AFAIK, 250W is the net energy of light arriving at the wafer after it has reflected off of many mirrors, with a very inefficient process to generate light from the tin plasma on top of that.
Weird article. The energy consumption of an EUV machine is about 1MW, that's why it's interesting to have an efficient alternative, not the actual useful power of the source.
According to Claude, that's about $1M/yr of electricity, assuming 24x7 usage.
I assume the real saving is on the cost of the machine in the first place, and again relying on my AI buddy Claude:
Let me break down the costs of both Nanoimprint Lithography (NIL) and Extreme Ultraviolet (EUV) lithography machines:
NIL Machine Cost:
Basic NIL systems: $1-3 million
Advanced NIL systems (like those from Canon/Molecular Imprints): $10-15 million
EUV Machine Cost:
Current ASML EUV systems (like the NXE:3400C): Approximately $150-200 million per unit
Latest generation ASML EUV systems (NXE:3600D): Over $300 million per unit
Installation and support infrastructure can add $30-50 million
**
So, looks like $200M+ saving going with NIL vs EUV.
The EUV light is produced by shooting a pulsed laser on tin droplets.
You already lose most of the input power in the pulsed laser. Then only a fraction of the energy of the light hitting the tin is converted to EUV light with the correct wavelength.
Finally the EUV light has to be focused on the mask through complicated optics, which is notoriously difficult for EUV light.
I guess, there are other sources of inefficiencies, that I forgot.
I’d just like to comment on how batshit insane the technology is.
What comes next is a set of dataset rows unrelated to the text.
(** * Properties *)

(** Case analysis on the comparisons of a conditional; [lra] closes the
    branches the hypotheses exclude. *)
Ltac split_cmp :=
  repeat match goal with
         | |- context [Rlt_dec ?a ?b] => destruct (Rlt_dec a b)
         | |- context [Rgt_dec ?a ?b] => destruct (Rgt_dec a b)
         | |- context [Rle_dec ?a ?b] => destruct (Rle_dec a b)
         | |- context [Rge_dec ?a ?b] => destruct (Rge_dec a b)
         end.

Ltac by_cases := split_cmp; try lra.

Lemma std_min_Rmin (a b : R) : std_min a b = Rmin a b.
Proof.
  unfold std_min, Rmin.
  destruct (Rlt_dec b a), (Rle_dec a b); lra.
Qed.

Lemma std_max_Rmax (a b : R) : std_max a b = Rmax a b.
Proof.
  unfold std_max, Rmax.
  destruct (Rlt_dec a b), (Rle_dec a b); lra.
Qed.

Lemma limit_steering_range (s : R) : - 0.5 <= limit_steering s <= 0.5.
Proof.
  unfold limit_steering, MAX_STEERING_ANGLE.
  by_cases.
Qed.

Lemma atan2_neg_x_axis (x : R) : x < 0 -> atan2 0 x = PI.
Proof.
  intros Hx. unfold atan2.
  destruct (Rlt_dec 0 x); [lra|].
  destruct (Rlt_dec x 0); [|lra].
  destruct (Rle_dec 0 0); [|lra].
  unfold Rdiv. rewrite Rmult_0_l, atan_0. lra.
Qed.

Lemma atan2_pos_x_axis (x : R) : 0 < x -> atan2 0 x = 0.
Proof.
  intros Hx. unfold atan2.
  destruct (Rlt_dec 0 x); [|lra].
  unfold Rdiv. rewrite Rmult_0_l. apply atan_0.
Qed.
Lemma transition_pattern_inv n a b :
  transition_pattern n = Some (a, b) ->
  a <> [] /\ b <> []
  /\ Forall (fun c => is_digit c = true) a
  /\ Forall (fun c => is_digit c = true) b
  /\ mp4_pattern n = None
  /\ exists r, n = a ++ [45] ++ b ++ lit ".mp4" ++ r /\ at_end r = true.
Proof.
  unfold transition_pattern, mp4_pattern, digits_then.
  destruct (span_digits n) as [d1 r0] eqn:Es.
  destruct d1 as [|c d1]; [done|].
  destruct r0 as [|c0 r0]; [done|].
  destruct (decide (c0 = 45)) as [->|Hc0];
    [|intros Ht; exfalso; repeat case_match; congruence].
  destruct (span_digits r0) as [d2 r1] eqn:Es2.
  destruct d2 as [|c2 d2]; [done|].
  destruct (strip_prefix (lit ".mp4") r1) as [r|] eqn:Ep; [|done].
  destruct (at_end r) eqn:Er; [|done].
  intros [= <- <-].
  pose proof (span_digits_all _ _ _ Es). pose proof (span_digits_all _ _ _ Es2).
  apply span_digits_eq in Es, Es2. apply strip_prefix_inv in Ep. subst.
  repeat split; try done. by exists r.
Qed.

Lemma transition_pattern_intro a b :
  a <> [] -> b <> [] ->
  Forall (fun c => is_digit c = true) a ->
  Forall (fun c => is_digit c = true) b ->
  transition_pattern (a ++ [45] ++ b ++ lit ".mp4") = Some (a, b).
Proof.
  intros Ha Hb Hda Hdb. unfold transition_pattern.
  rewrite (span_digits_app a ([45] ++ b ++ lit ".mp4")); [|done|].
  - destruct a; [done|]. cbn [app].
    rewrite <- (app_nil_r (lit ".mp4")).
    rewrite digits_then_intro; try done.
    change (is_digit 46 = false). by rewrite is_digit_ascii.
  - change (is_digit 45 = false). by rewrite is_digit_ascii.
Qed.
“We pulse lasers in sync with dispensing droplets of molten tin to produce light that doesn’t exist outside of stars, then we use mirrors with a sub-angstrom surface roughness to precisely direct it onto wafers.”
Not to mention the fact that this is happening, IIRC, thousands of times per second, and the tool has to take the wafer’s topography into account to focus the beam. Honestly, EUV litho makes every other technology you could describe sound like child’s play.
Roughly similar craziness: Disk drives mechanically position heads less than 1nm above the platter, with horizontal accuracy of significantly less than the 50nm track width, at a retail price of a few hundred $$ or less.
30 years ago I think you could have gotten any number of experts to explain why both EUV lithography and modern disk drives are impossible.
The first time I read about this process, I was convinced aliens were involved. Seriously, it's one of those crazy pitch meeting things that sounds ridiculous so of course it was green lit. "So we fire this laser, pew pew, into a field of molten tin droplets, and bingbangflam, you get this flash of light. So what do you think?" Hold my beer.
It's clearly some people that are very smart that can only be explained by aliens
Synchrotron FELs are already used, and their construction paid for due to their scientific uses. Building new ones would require new synchrotrons, which are more expensive than the crazy "hit molten tin drops with lasers to make a plasma" scheme the ASML machines use.
From what I understand, tin-based sources are easier to work with because they are point-like. All the energy is produced from a tiny droplet. Synchrotron sources produce much wider beams, that need to be re-focused properly.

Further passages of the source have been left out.